══ Excerpted records ══

(** Every [get] counts exactly once, as a hit when it returns a value
    and as a miss otherwise; [set], [has], [delete] and [cleanup] count
    nothing; and the hit rate reported by [getStats] lies between 0 and
    1. *)
Theorem stats_count_reads_only (now : Z) key (v : T) (ttl : option Z) this :
  (CacheManager.hits (CacheManager.get now key this).2
   + CacheManager.misses (CacheManager.get now key this).2
   = S (CacheManager.hits this + CacheManager.misses this))%nat
  ∧ (is_Some (CacheManager.get now key this).1
     ↔ CacheManager.hits (CacheManager.get now key this).2
       = S (CacheManager.hits this))
  ∧ (let count this' := (CacheManager.hits this', CacheManager.misses this') in
     count (CacheManager.set now key v ttl this) = count this
     ∧ count (CacheManager.has now key this).2 = count this
     ∧ count (CacheManager.delete key this).2 = count this
     ∧ count (CacheManager.cleanup now this).2 = count this)
  ∧ ∃ r : R, CacheStats.hitRate (CacheManager.getStats this) = Num r
             ∧ (0 <= r <= 1)%R.
Proof.
  split; [|split; [|split]].
  - unfold CacheManager.get.
    destruct (CacheManager.cache this !! key) as [e|];
      [destruct (now >? expiresAt e)%Z|]; cbn; lia.
  - unfold CacheManager.get.
    destruct (CacheManager.cache this !! key) as [e|];
      [destruct (now >? expiresAt e)%Z|]; cbn; split;
      try (intros [? ?]; discriminate); try lia; eauto.
  - cbv zeta. repeat split.
    unfold CacheManager.has.
    destruct (CacheManager.cache this !! key) as [e|];
      [destruct (now >? expiresAt e)%Z|]; reflexivity.
  - unfold CacheManager.getStats. cbn [CacheStats.hitRate].
    set (h := CacheManager.hits this). set (m := CacheManager.misses this).
    destruct (Nat.ltb_spec 0 (h + m)) as [Hpos|Hzero].
    + unfold lit. rewrite ndiv_Num.
      * eexists. split; [reflexivity|].
        assert (Hh : (0 <= IZR (Z.of_nat h))%R) by (apply IZR_le; lia).
        assert (Ht : (0 < IZR (Z.of_nat (h + m)))%R) by (apply IZR_lt; lia).
        assert (Hle : (IZR (Z.of_nat h) <= IZR (Z.of_nat (h + m)))%R)
          by (apply IZR_le; lia).
        split.
        -- apply Rmult_le_pos; [exact Hh|]. left. apply Rinv_0_lt_compat. exact Ht.
        -- apply (Rmult_le_reg_r (IZR (Z.of_nat (h + m)))); [exact Ht|].
           unfold Rdiv. rewrite Rmult_assoc, Rinv_l by lra. lra.
      * apply not_0_IZR. lia.
    + exists 0%R. split; [reflexivity | lra].
Qed.
End CacheOperations.

Lemma prefix_startsWith (pre s : string) :
  startsWith pre s = true → String.prefix pre s = true.
Proof.
  revert s. induction pre as [|a pre IH]; intros [|b s]; cbn;
    try discriminate; try reflexivity.
  intros [Hab Hs]%andb_true_iff. apply Ascii.eqb_eq in Hab as ->.
  destruct (Ascii.ascii_dec b b); [auto | contradiction].
Qed.

Lemma startsWith_includes (pre s : string) :
  startsWith pre s = true → includes pre s = true.
Proof.
  intros H. apply prefix_startsWith in H.
  destruct s; cbn [includes]; rewrite H; reflexivity.
Qed.

(** Deleting by an operation's key prefix empties that operation's
    cache: after [deletePattern("nearest_warehouse:")] the next
    [findNearestWarehouse] of any seller starts with a miss. *)
Theorem deletePattern_invalidates_nearestWarehouse (w : World) (sellerId : string) :
  cacheMiss (CacheKeyBuilder.nearestWarehouse sellerId)
    {| cache := (CacheManager.deletePattern "nearest_warehouse:" (cache w)).2;
       clock := clock w |}.
Proof.
  apply absent_miss. cbn [cache].
  apply deletePattern_absent.
  apply startsWith_includes.
  apply (nearestWarehouse_namespace sellerId).
Qed.

Lemma cleanup_transparent_to_reads_witness :
  (CacheManager.get 200 "persist"
     (CacheManager.cleanup 100
        (CacheManager.set 0 "persist" "value3" (Some 10000%Z)
           CacheManager.getInstance)).2).1
  = (CacheManager.get 200 "persist"
       (CacheManager.set 0 "persist" "value3" (Some 10000%Z)
          CacheManager.getInstance)).1.
Proof.
  apply (cleanup_transparent_to_reads 100 200 "persist"
           (CacheManager.set 0 "persist" "value3" (Some 10000%Z)
              CacheManager.getInstance)).
  lia.
Defined.

Lemma deletePattern_removes_matching_witness :
  CacheManager.cache
    (CacheManager.deletePattern "user:"
       (CacheManager.set 0 "user:1:profile" "data1" None
          CacheManager.getInstance)).2 !! "user:1:profile" = None.
Proof.
  apply (deletePattern_removes_matching "user:"
           (CacheManager.set 0 "user:1:profile" "data1" None
              CacheManager.getInstance)).
  reflexivity.
Defined.

Lemma delete_removes_even_expired_witness :
  (CacheManager.has 100 "short-lived"
     (CacheManager.set 0 "short-lived" "value" (Some 50%Z)
        CacheManager.getInstance)).1 = false
  ∧ (CacheManager.delete "short-lived"
       (CacheManager.set 0 "short-lived" "value" (Some 50%Z)
          CacheManager.getInstance)).1 = true.
Proof.
  destruct (delete_removes_even_expired 100 "short-lived"
              (CacheManager.set 0 "short-lived" "value" (Some 50%Z)
                 CacheManager.getInstance)) as (_ & H & _).
  apply (H {| value := "value"; expiresAt := 50 |}).
  - apply set_lookup_nonzero. lia.
  - cbn. lia.
Defined.

Lemma getOrSet_runs_factory_only_on_miss_witness :
  (CacheManager.getOrSet (fun _ => false) 1 "cached" (Return "new-value") 2 None
     (CacheManager.set 0 "cached" "cached-value" None
        CacheManager.getInstance)).1
  = Return "cached-value".
Proof.
  destruct (getOrSet_runs_factory_only_on_miss (fun _ => false) 1 2 "cached"
              (Return "new-value") None
              (CacheManager.set 0 "cached" "cached-value" None
                 CacheManager.getInstance)) as (H & _).
  destruct (H {| value := "cached-value"; expiresAt := 300000 |}) as [_ Hr].
  - apply set_lookup.
  - cbn. lia.
  - apply Hr. reflexivity.
Defined.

═══

What the exercise asks:
Copy the records above exactly.

Solved exercise:
(** Every [get] counts exactly once, as a hit when it returns a value
    and as a miss otherwise; [set], [has], [delete] and [cleanup] count
    nothing; and the hit rate reported by [getStats] lies between 0 and
    1. *)
Theorem stats_count_reads_only (now : Z) key (v : T) (ttl : option Z) this :
  (CacheManager.hits (CacheManager.get now key this).2
   + CacheManager.misses (CacheManager.get now key this).2
   = S (CacheManager.hits this + CacheManager.misses this))%nat
  ∧ (is_Some (CacheManager.get now key this).1
     ↔ CacheManager.hits (CacheManager.get now key this).2
       = S (CacheManager.hits this))
  ∧ (let count this' := (CacheManager.hits this', CacheManager.misses this') in
     count (CacheManager.set now key v ttl this) = count this
     ∧ count (CacheManager.has now key this).2 = count this
     ∧ count (CacheManager.delete key this).2 = count this
     ∧ count (CacheManager.cleanup now this).2 = count this)
  ∧ ∃ r : R, CacheStats.hitRate (CacheManager.getStats this) = Num r
             ∧ (0 <= r <= 1)%R.
Proof.
  split; [|split; [|split]].
  - unfold CacheManager.get.
    destruct (CacheManager.cache this !! key) as [e|];
      [destruct (now >? expiresAt e)%Z|]; cbn; lia.
  - unfold CacheManager.get.
    destruct (CacheManager.cache this !! key) as [e|];
      [destruct (now >? expiresAt e)%Z|]; cbn; split;
      try (intros [? ?]; discriminate); try lia; eauto.
  - cbv zeta. repeat split.
    unfold CacheManager.has.
    destruct (CacheManager.cache this !! key) as [e|];
      [destruct (now >? expiresAt e)%Z|]; reflexivity.
  - unfold CacheManager.getStats. cbn [CacheStats.hitRate].
    set (h := CacheManager.hits this). set (m := CacheManager.misses this).
    destruct (Nat.ltb_spec 0 (h + m)) as [Hpos|Hzero].
    + unfold lit. rewrite ndiv_Num.
      * eexists. split; [reflexivity|].
        assert (Hh : (0 <= IZR (Z.of_nat h))%R) by (apply IZR_le; lia).
        assert (Ht : (0 < IZR (Z.of_nat (h + m)))%R) by (apply IZR_lt; lia).
        assert (Hle : (IZR (Z.of_nat h) <= IZR (Z.of_nat (h + m)))%R)
          by (apply IZR_le; lia).
        split.
        -- apply Rmult_le_pos; [exact Hh|]. left. apply Rinv_0_lt_compat. exact Ht.
        -- apply (Rmult_le_reg_r (IZR (Z.of_nat (h + m)))); [exact Ht|].
           unfold Rdiv. rewrite Rmult_assoc, Rinv_l by lra. lra.
      * apply not_0_IZR. lia.
    + exists 0%R. split; [reflexivity | lra].
Qed.
End CacheOperations.

Lemma prefix_startsWith (pre s : string) :
  startsWith pre s = true → String.prefix pre s = true.
Proof.
  revert s. induction pre as [|a pre IH]; intros [|b s]; cbn;
    try discriminate; try reflexivity.
  intros [Hab Hs]%andb_true_iff. apply Ascii.eqb_eq in Hab as ->.
  destruct (Ascii.ascii_dec b b); [auto | contradiction].
Qed.

Lemma startsWith_includes (pre s : string) :
  startsWith pre s = true → includes pre s = true.
Proof.
  intros H. apply prefix_startsWith in H.
  destruct s; cbn [includes]; rewrite H; reflexivity.
Qed.

(** Deleting by an operation's key prefix empties that operation's
    cache: after [deletePattern("nearest_warehouse:")] the next
    [findNearestWarehouse] of any seller starts with a miss. *)
Theorem deletePattern_invalidates_nearestWarehouse (w : World) (sellerId : string) :
  cacheMiss (CacheKeyBuilder.nearestWarehouse sellerId)
    {| cache := (CacheManager.deletePattern "nearest_warehouse:" (cache w)).2;
       clock := clock w |}.
Proof.
  apply absent_miss. cbn [cache].
  apply deletePattern_absent.
  apply startsWith_includes.
  apply (nearestWarehouse_namespace sellerId).
Qed.

Lemma cleanup_transparent_to_reads_witness :
  (CacheManager.get 200 "persist"
     (CacheManager.cleanup 100
        (CacheManager.set 0 "persist" "value3" (Some 10000%Z)
           CacheManager.getInstance)).2).1
  = (CacheManager.get 200 "persist"
       (CacheManager.set 0 "persist" "value3" (Some 10000%Z)
          CacheManager.getInstance)).1.
Proof.
  apply (cleanup_transparent_to_reads 100 200 "persist"
           (CacheManager.set 0 "persist" "value3" (Some 10000%Z)
              CacheManager.getInstance)).
  lia.
Defined.

Lemma deletePattern_removes_matching_witness :
  CacheManager.cache
    (CacheManager.deletePattern "user:"
       (CacheManager.set 0 "user:1:profile" "data1" None
          CacheManager.getInstance)).2 !! "user:1:profile" = None.
Proof.
  apply (deletePattern_removes_matching "user:"
           (CacheManager.set 0 "user:1:profile" "data1" None
              CacheManager.getInstance)).
  reflexivity.
Defined.

Lemma delete_removes_even_expired_witness :
  (CacheManager.has 100 "short-lived"
     (CacheManager.set 0 "short-lived" "value" (Some 50%Z)
        CacheManager.getInstance)).1 = false
  ∧ (CacheManager.delete "short-lived"
       (CacheManager.set 0 "short-lived" "value" (Some 50%Z)
          CacheManager.getInstance)).1 = true.
Proof.
  destruct (delete_removes_even_expired 100 "short-lived"
              (CacheManager.set 0 "short-lived" "value" (Some 50%Z)
                 CacheManager.getInstance)) as (_ & H & _).
  apply (H {| value := "value"; expiresAt := 50 |}).
  - apply set_lookup_nonzero. lia.
  - cbn. lia.
Defined.

Lemma getOrSet_runs_factory_only_on_miss_witness :
  (CacheManager.getOrSet (fun _ => false) 1 "cached" (Return "new-value") 2 None
     (CacheManager.set 0 "cached" "cached-value" None
        CacheManager.getInstance)).1
  = Return "cached-value".
Proof.
  destruct (getOrSet_runs_factory_only_on_miss (fun _ => false) 1 2 "cached"
              (Return "new-value") None
              (CacheManager.set 0 "cached" "cached-value" None
                 CacheManager.getInstance)) as (H & _).
  destruct (H {| value := "cached-value"; expiresAt := 300000 |}) as [_ Hr].
  - apply set_lookup.
  - cbn. lia.
  - apply Hr. reflexivity.
Defined.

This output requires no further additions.